WHAT YOU SHOULD DO
Please quote exactly the opening lines of the data, from the first line to the one where "Theorem task_ids_unique (st" appears.

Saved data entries
▬▬▬

(** The identifiers of a store that the service can reach: they are
    pairwise distinct, each was issued from a smaller value of the counter,
    so the identifier that [createTask] issues next is carried by no task,
    also after tasks were deleted; the task it creates is the one that
    [getTaskById] finds under that identifier. *)
Theorem task_ids_unique (st : Store) :
  reachable_store st ->
  NoDup (map task_id (tasks st))
  /\ (forall task, In task (tasks st) ->
        exists k, (1 <= k < nextTaskId st)%N /\ task_id task = new_id k)
  /\ getTaskById (Some (new_id (nextTaskId st))) st = None
  /\ (forall description dueDate task,
        data (fst (createTask description dueDate st)) = Some task ->
        task_id task = new_id (nextTaskId st)
        /\ getTaskById (Some (task_id task))
                       (snd (createTask description dueDate st))
           = Some task).
Proof.
  intro Hr. pose proof (reachable_ids Hr) as H.
  pose proof (next_id_unused H) as Hu.
  destruct H as (H1 & Hf & Hd).
  assert (Hnone : getTaskById (Some (new_id (nextTaskId st))) st = None).
  { unfold getTaskById. apply find_none. intros x Hx. cbn [same_id].
    apply String.eqb_neq. now apply Hu. }
  split; [exact Hd |]. split; [now apply Forall_forall |].
  split; [exact Hnone |].
  intros description dueDate task.
  unfold createTask.
  destruct description as [d |], dueDate as [due |]; cbn [fst snd data];
    try discriminate.
  destruct (negb (truthy d) || negb (truthy due)); cbn [fst snd data];
    [discriminate |].
  intro E. injection E as <-. cbn [task_id]. split; [reflexivity |].
  unfold getTaskById. cbn [tasks]. apply find_app_last; [exact Hnone |].
  cbn [same_id task_id]. apply String.eqb_refl.
Qed.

▬▬▬

FINISHED EXERCISE
(** The identifiers of a store that the service can reach: they are
    pairwise distinct, each was issued from a smaller value of the counter,
    so the identifier that [createTask] issues next is carried by no task,
    also after tasks were deleted; the task it creates is the one that
    [getTaskById] finds under that identifier. *)
Theorem task_ids_unique (st : Store) :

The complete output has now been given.